Downton Abbey (id, GB, 2019) di Michael Engler con Hugh Bonneville, Laura Carmichael, Jim Carter, Raquel Cassidy, Brendan Coyle, Michelle Dockery, Kevin Doyle, Michael C. Fox, Joanne Froggatt, Matthew Goode, Harry Hadden-Paton, Robert James-Collier, Allen Leech, Phyllis Logan, Elizabeth McGovern, Sophie McShera, Maggie Smith, Imelda Staunton, Lesley Nicol, Penelope Wilton, Mark Addy, Max Brown, Stephen Campbell Moore, Richenda Carey, David Haig, Andrew Havill, Geraldine James, Simon Jones, Susan Lynch, Tuppence Middleton, Kate Phillips
Sceneggiatura di Julian Fellowes, dall’omonima serie tv creata da Julian Fellowes
Commedia, 2h 04’, Universal International Pictures, in uscita il 24 ottobre 2019
Voto: 7 su 10
A grande richiesta dei milioni di telespettatori che ne hanno seguito con devota passione le sei stagioni sul piccolo schermo, ecco arrivare, a quattro anni dal 52esimo e ultimo episodio, il film di Downton Abbey, forse il serial più celebrato degli ultimi anni.
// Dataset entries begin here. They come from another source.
(** One message: its calls, and the tally they add. *)
Lemma dispatch_step (d : Dispatcher W) now item items result joined w log :
  ∃ evs f joined' w', settles Error_text d now (Leased_Message item) evs f
    ∧ (joined' = None ↔ joined = None ∧ f ≠ FUnrecorded ∧ is_Some (adapters d !! Outbox_Destination (Leased_Message item)))
    ∧ dispatch_loop Error_text (traced d) now (item :: items) result joined (w, log) =
      dispatch_loop Error_text (traced d) now items (tally result [f]) joined' (w', log ++ evs).
Proof.
  assert (∀ e, joinErr joined e ≠ None) as Hj by (intros e; unfold joinErr, errors_Join; by destruct joined).
  cbn [dispatch_loop]. unfold traced at 1. cbn [adapters]. rewrite map_lookup_imap.
  set (m := Leased_Message item). destruct (adapters d !! Outbox_Destination m) as [a|] eqn:Ha; simpl.
  - unfold traced_adapter, logged. simpl. destruct (a m w) as [[e|] w1]; simpl.
    + destruct (st_FailDelivery _ _ _ _ _ _ w1) as [r w2] eqn:Hf. simpl.
      eexists _, _, (match r with Ok _ => joined | Err e' => joinErr joined e' end), w2.
      split; [apply (settles_refused _ _ _ _ e r); rewrite Ha; eauto|].
      rewrite <- app_assoc. destruct r as [status|e']; simpl; rewrite tally_one.
      * split; [|by destruct status]. destruct status; naive_solver eauto.
      * split; [|done]. naive_solver.
    + destruct (st_now w1) as [t w2]. simpl. destruct (st_MarkDelivered _ _ _ w2) as [[[]|e] w3]; simpl.
      * eexists _, FDelivered, joined, w3. rewrite tally_one, <- app_assoc.
        split; [apply settles_delivered; rewrite Ha; eauto|]. naive_solver eauto.
      * eexists _, FUnrecorded, (joinErr joined e), w3. rewrite tally_one, <- app_assoc.
        split; [apply settles_unacknowledged; rewrite Ha; eauto|]. naive_solver.
  - unfold logged. simpl. destruct (st_FailDelivery _ _ _ _ _ _ w) as [r w1] eqn:Hf. simpl.
    destruct r as [status|e']; simpl.
    + eexists _, _, _, w1. split; [by apply (settles_unroutable _ _ _ _ (Ok status))|].
      rewrite tally_one. split; [|by destruct status]. naive_solver.
    + eexists _, _, _, w1. split; [by apply (settles_unroutable _ _ _ _ (Err e'))|].
      rewrite tally_one. split; [|done]. naive_solver.
Qed.

(** Every leased message is settled, in order, by its own calls and nothing else. *)
Lemma dispatch_loop_settles (d : Dispatcher W) now items result joined w log :
  let '(result', joined', (_, log')) := dispatch_loop Error_text (traced d) now items result joined (w, log) in
  ∃ parts, log' = log ++ concat (parts.*1) ∧ result' = tally result parts.*2
    ∧ Forall2 (λ item part, settles Error_text d now (Leased_Message item) part.1 part.2) items parts
    ∧ (joined' = None ↔ joined = None ∧ (FUnrecorded ∉ parts.*2)
         ∧ Forall (λ item, is_Some (adapters d !! Outbox_Destination (Leased_Message item))) items).
Proof.
  revert result joined w log. induction items as [|item items IH]; intros result joined w log.
  { simpl. exists []. simpl. rewrite app_nil_r, tally_nil. split_and!; [done|done|constructor|].
    split; [|tauto]. intros ->. split_and!; [done|set_solver|constructor]. }
  destruct (dispatch_step d now item items result joined w log) as (evs & f & j' & w' & Hs & Hj & ->).
  specialize (IH (tally result [f]) j' w' (log ++ evs)).
  destruct (dispatch_loop _ _ _ _ _ _ _) as [[r' j''] [w'' log']].
  destruct IH as (parts & -> & -> & Hp & Hn). exists ((evs, f) :: parts). simpl.
  rewrite <- app_assoc, tally_cons. split_and!; [done|done|by constructor|].
  rewrite Hn, Hj, Forall_cons, not_elem_of_cons. naive_solver.
Qed.
End traces.

Lemma DispatchOnce_trace {W} `{Store W} Error_text (d : Dispatcher W) limit w :
  let '(result, err, (_, log)) := DispatchOnce Error_text (Some (traced d)) limit (w, []) in
  (∃ e, log = [EvLease (Err e)] ∧ result = DispatchResultZero ∧ err = Some e)
  ∨ ∃ now items parts,
      now = fst (st_now w) ∧ fst (st_Lease (owner d) limit now (leaseDuration d) (snd (st_now w))) = Ok items
      ∧ log = EvLease (Ok items) :: concat (parts.*1)
      ∧ Forall2 (λ item part, settles Error_text d now (Leased_Message item) part.1 part.2) items parts
      ∧ result = mkDispatchResult (Z.of_nat (length items)) (count FDelivered parts.*2)
                   (count FRetried parts.*2) (count FDeadLetter parts.*2) (count FUnrecorded parts.*2)
      ∧ (err = None ↔ (FUnrecorded ∉ parts.*2)
           ∧ Forall (λ item, is_Some (adapters d !! Outbox_Destination (Leased_Message item))) items).
Proof.
  unfold DispatchOnce. cbn [st_now traced_store fst snd]. destruct (st_now w) as [now w1]. cbn [fst snd].
  cbn [st_Lease traced_store owner traced leaseDuration]. unfold logged. cbn [fst snd].
  destruct (st_Lease (owner d) limit now (leaseDuration d) w1) as [[items|e] w2] eqn:Hl0; simpl; [|eauto].
  pose proof (dispatch_loop_settles Error_text d now items
    (mkDispatchResult (Z.of_nat (length items)) 0 0 0 0) None w2 [EvLease (Ok items)]) as Hl.
  destruct (dispatch_loop _ _ _ _ _ _ _) as [[r j] [w3 log]].
  destruct Hl as (parts & -> & -> & Hp & Hn). right. exists now, items, parts.
  rewrite Hl0. split_and!; [done|done|done|done|done|]. rewrite Hn. tauto.
Qed.

(** Dispatching: in one [DispatchOnce] over any store, any adapters and any
    clock, every leased message is settled exactly once and in order, by its
    own calls and no others: an accepted message is acknowledged, a refused one
    is reported failed with the backoff of its attempt count, one without an
    adapter is reported with its own attempt count as the limit; so a message
    is acknowledged only after its adapter accepted it.  The counters are
    exactly the numbers of messages that met each fate, and the returned error
    is nil exactly when every message had an adapter and every outcome was
    recorded. *)
Theorem DispatchOnce_settles {W} `{Store W} Error_text (d : Dispatcher W) limit w :
  let '(result, err, (_, log)) := DispatchOnce Error_text (Some (traced d)) limit (w, []) in
  (∃ e, log = [EvLease (Err e)] ∧ result = DispatchResultZero ∧ err = Some e)
  ∨ ∃ now items parts,
      log = EvLease (Ok items) :: concat (parts.*1)
      ∧ Forall2 (λ item part, settles Error_text d now (Leased_Message item) part.1 part.2) items parts
      ∧ result = mkDispatchResult (Z.of_nat (length items)) (count FDelivered parts.*2)
                   (count FRetried parts.*2) (count FDeadLetter parts.*2) (count FUnrecorded parts.*2)
      ∧ (err = None ↔ (FUnrecorded ∉ parts.*2)
           ∧ Forall (λ item, is_Some (adapters d !! Outbox_Destination (Leased_Message item))) items).
Proof.
  pose proof (DispatchOnce_trace Error_text d limit w) as Hs. destruct (DispatchOnce _ _ _ _) as [[result err] [w' log]].
  destruct Hs as [?|(now & items & parts & _ & _ & Hs)]; [by left|right]. by exists now, items, parts.
Qed.
Lemma Inv_advance db db' t t' n es :
  Inv db → tasks db !! Task_ID t = Some t → same_identity t t' →
  Task_Version t' = (Task_Version t + Z.of_nat (length es))%Z →
  next_free db t n → numbered t n es → fresh_events es (events db) →
  foldl replay_event (Some (Task_Status t)) (Event_EventType <$> es) = Some (Task_Status t') →
  tasks db' = <[Task_ID t := t']> (tasks db) → events db' = insert_events es (events db) →
  OutboxStore.table_ok (outbox db') → Inv db'.
Proof.
  intros HI Ht Hid Hv Hnf Hnum Hfr Hrep Ht' He' Ho.
  assert (∀ e, e ∈ es → Event_TaskID e = Task_ID t ∧ (Event_TenantID e, Event_ProjectID e) = owner t) as Hes.
  { intros e [i Hi]%list_elem_of_lookup. by apply Hnum in Hi as (? & ? & _). }
  split; [| |done].
  - intros id u Hu. rewrite Ht' in Hu. apply lookup_insert_Some in Hu as [[<- <-]|[Hne Hu]].
    + split; [apply Hid|]. destruct (inv_task db HI _ _ Ht) as (_ & log & Hlog). exists (log ++ es).
      by eapply task_log_advance.
    + destruct (inv_task db HI _ _ Hu) as (Huid & log & Hlog). split; [done|]. exists log.
      eapply task_log_other; [|exact Hlog]. intros eid x Hx. rewrite He', lookup_insert_events by done.
      split; [intros [?|[Hin _]]; [done|]|by left]. apply Hes in Hin as [Hxt _]. congruence.
  - intros eid x Hx. rewrite He', lookup_insert_events in Hx by done. destruct Hx as [Hx|[Hin <-]].
    + destruct (inv_event db HI _ _ Hx) as (Heid & u & Hu & Hsu). split; [done|].
      rewrite Ht'. destruct (decide (Event_TaskID x = Task_ID t)) as [Heq|Hne].
      * exists t'. rewrite Heq, lookup_insert_eq. split; [done|].
        rewrite Heq, Ht in Hu. simplify_eq. rewrite Hsu. symmetry. apply Hid.
      * exists u. by rewrite lookup_insert_ne by done.
    + split; [done|]. exists t'. apply Hes in Hin as [-> Hso]. rewrite Ht', lookup_insert_eq.
      split; [done|]. rewrite Hso. symmetry. apply Hid.
Qed.

Lemma outbox_grows_ok scope o o' : outbox_grows scope o o' → OutboxStore.table_ok o → OutboxStore.table_ok o'.
Proof.
  intros Hg Hok id row Hrow. destruct (Hg id) as [Heq|(_ & row' & Hrow' & ? & ? & _)].
  - apply Hok. by rewrite <- Heq.
  - rewrite Hrow' in Hrow. by simplify_eq.
Qed.

(** Every step keeps the invariant. *)
Lemma tstep_Inv scope k db db' : tstep scope k db db' → Inv db → Inv db'.
Proof.
  intros (_ & Hw & Hg & _) HI. pose proof (outbox_grows_ok _ _ _ Hg (inv_outbox db HI)) as Ho.
  inversion Hw as [Ht He|t e ? ? ? ? ? ? ? Ht He|t t' n es ? ? ? ? ? ? ? ? ? Ht He].
  - destruct HI as [I1 I2 _]. split; [| |done].
    + intros id u Hu. rewrite <- Ht in Hu. destruct (I1 _ _ Hu) as (? & log & Hlog). split; [done|].
      exists log. eapply task_log_other; [|exact Hlog]. intros. by rewrite <- He.
    + rewrite <- Ht, <- He. done.
  - eapply Inv_create; eauto.
  - eapply Inv_advance; eauto.
Qed.

(** ** What never changes *)

Lemma tstep_event scope k db db' eid e :
  tstep scope k db db' → events db !! eid = Some e → events db' !! eid = Some e.
Proof.
  intros (_ & Hw & _) He. inversion Hw as [|t x ? ? ? ? ? ? Hf|t t' n es ? ? ? ? ? ? ? Hfr]; [done| |].
  - apply lookup_insert_Some. right. split; [|done]. intros <-. congruence.
  - apply lookup_insert_events; auto.
Qed.

Lemma tstep_task scope k db db' id t :
  tstep scope k db db' → Inv db → tasks db !! id = Some t →
  ∃ t', tasks db' !! id = Some t' ∧ same_identity t t' ∧ (t' = t ∨ (Task_Version t < Task_Version t')%Z).
Proof.
  intros (_ & Hw & _) HI Ht. inversion Hw as [|u x ? Hn|u u' n es ? Hu Hid Hne Hv].
  - exists t. by auto using same_identity_refl.
  - exists t. rewrite lookup_insert_ne by congruence. by auto using same_identity_refl.
  - destruct (decide (Task_ID u = id)) as [<-|Hdiff].
    + rewrite Ht in Hu. simplify_eq. exists u'. rewrite lookup_insert_eq. split_and!; try done.
      right. rewrite Hv. destruct es; [done|simpl; lia].
    + exists t. rewrite lookup_insert_ne by done. by auto using same_identity_refl.
Qed.

Lemma tstep_idem_other scope k k' db db' : tstep scope k db db' → k' ≠ k → idem db' !! k' = idem db !! k'.
Proof. intros (_ & _ & _ & _ & row' & -> & _) Hne. by rewrite lookup_insert_ne. Qed.

(** A final record does not move: no step is taken on its key. *)
Lemma tstep_final scope k db db' row :
  tstep scope k db db' → idem db !! k = Some row → is_final (i_status row) = false.
Proof. intros (_ & _ & _ & _ & row' & _ & H) Hk. rewrite Hk in H. apply H. Qed.

(** Only rows of [scope] are written. *)
Definition confined (scope : ScopeKey) (db db' : DB) : Prop :=
  (∀ id, tasks db' !! id ≠ tasks db !! id → ∃ t', tasks db' !! id = Some t' ∧ owner t' = scope)
  ∧ (∀ id, events db' !! id ≠ events db !! id →
       ∃ e, events db' !! id = Some e ∧ (Event_TenantID e, Event_ProjectID e) = scope)
  ∧ (∀ id, outbox db' !! id ≠ outbox db !! id →
       ∃ row, outbox db' !! id = Some row ∧ OutboxStore.visible scope row = true)
  ∧ ∀ k, idem db' !! k ≠ idem db !! k → k.1 = scope.

Lemma tstep_confined scope k db db' : tstep scope k db db' → confined scope db db'.
Proof.
  intros (Hk & Hw & Hg & _ & row' & Hi & _). unfold confined. split_and!.
  - intros id Hne. inversion Hw as [Ht He|t e Hs ? ? ? ? ? ? Ht He|t t' n es Hs ? Hid ? ? ? ? ? ? Ht He].
    + by rewrite Ht in Hne.
    + rewrite <- Ht in *. destruct (decide (Task_ID t = id)) as [<-|?]; [|by rewrite lookup_insert_ne in Hne].
      exists t. by rewrite lookup_insert_eq.
    + rewrite <- Ht in *. destruct (decide (Task_ID t = id)) as [<-|?]; [|by rewrite lookup_insert_ne in Hne].
      exists t'. rewrite lookup_insert_eq. split; [done|]. rewrite <- Hs. apply Hid.
  - intros id Hne. inversion Hw as [Ht He|t e Hs ? ? ? Hn ? ? Ht He|t t' n es Hs ? ? ? ? ? Hn Hf ? Ht He].
    + by rewrite He in Hne.
    + rewrite <- He in *. destruct (decide (Event_EventID e = id)) as [<-|?]; [|by rewrite lookup_insert_ne in Hne].
      exists e. rewrite lookup_insert_eq. split; [done|]. rewrite <- Hs. by apply (Hn 0 e).
    + rewrite <- He in *. destruct (insert_events es (events db) !! id) as [e|] eqn:E.
      * apply lookup_insert_events in E as [E|[Hin _]]; [congruence| |done]. exists e. split; [done|].
        rewrite <- Hs. apply list_elem_of_lookup in Hin as [i Hin]. by apply Hn in Hin as (_ & ? & _).
      * destruct (events db !! id) as [e|] eqn:E'; [|done].
        assert (insert_events es (events db) !! id = Some e); [|congruence].
        apply lookup_insert_events; auto.
  - intros id Hne. destruct (Hg id) as [?|(_ & row & ? & _ & _ & ?)]; [done|eauto].
  - intros k' Hne. destruct (decide (k' = k)) as [->|?]; [done|]. by rewrite Hi, lookup_insert_ne in Hne.
Qed.

End TaskLog.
L’approdo al lungometraggio, oltre a fare la felicità dei fan, porta ad estremo compimento un’operazione drammaturgica che celebra il diletto dello sguardo nella futilità dell’azione con impareggiabile senso narrativo, frutto della penna inconfondibile di Julian Fellowes, già premiato con l’Oscar per il copione dell’analogo Gosford Park di Robert Altman, creatore della serie e firmatario d’obbligo di questa sortita cinematografica.
La splendida tenuta edoardiana del titolo è sempre abitata dall’aristocratica famiglia Crawley e dal personale di servizio che per loro lavora. Una missiva giunge inaspettata da Buckingham Palace: il re Giorgio V e la regina Mary d’Inghilterra (per intenderci, i nonni dell’attuale regina Elisabetta) soggiorneranno da loro per una notte. Fervono dunque i preparativi, non solo tra la servitù in tumulto, ma anche per i padroni di casa, intenti a tenere sotto controllo le delicate trame tra consanguinei capitanate dalla matriarca Lady Violet Crawley (una ineffabile Maggie Smith). Ma all’estasi dell’attesa per cotanto evento segue la delusione dei domestici nel vedersi sostituiti per l’occasione dall’arrogante staff della Casa reale: sarà ammutinamento.
A fronte di una trama che porta al trionfo la frivolezza di tanti piccoli intrighi di lusso, c’è il piacere innegabile e prezioso di (ri)trovarsi perfettamente a proprio agio in un assetto che non tradisce mai forma e contenuti dell’originale televisivo. Il film di Downton Abbey, però, pur conservando una sua individualità di racconto, deve quasi necessariamente tirare anche le fila di un’epopea famigliare che si appresta a scontrarsi con i tempi che cambiano. In un’ottica velatamente gattopardiana, tutto prenderà nuove forme attorno a Downton Abbey, ma nulla cambierà davvero: lo spirito combattivo e sardonico di Lady Violet cederà il posto alla saggezza della nipote Mary (Michelle Dockery), lo storico maggiordomo Carson (Jim Carter) sarà sempre vigile lungo il corso del suo sostituto Thomas Barrows (Robert James-Collier) e nuove unioni giungeranno a consolidare il prestigio della casata. Quelle mura, però, rimarranno ferme e pronte ad accogliere ciò che verrà, vestigia sublime di un’epoca ancora scevra dalle brutture della modernità.
Quasi superfluo sottolineare la cura della confezione e l’affiatamento recitativo tra tutti gli interpreti, con ovvia menzione speciale per gli alterchi ironici tra la solita grande Maggie Smith e la più remissiva Penelope Wilton, alle quali si aggiunge un’altra dama del cinema inglese, Imelda Staunton, in un ruolo chiave per ricomporre lo scacchiere dei legami di parentela sparigliato da antichi dissapori. Il regista Michael Engler, già in passato alle prese con la direzione di alcuni episodi della serie, asseconda a dovere la danza tra chi popola i piani alti e quelli bassi, mettendosi completamente a servizio di una tradizione che non prevede impennate. Resta l’emozione di nomi e luoghi dai quali ci si lascia piacevolmente trasportare, a cominciare dai titoli di testa che, nel crescendo orchestrale di John Lunn, ci riportano dopo un lungo percorso di ritorno all’abbazia di Downton. Non è detto che le sue porte si siano chiuse per sempre.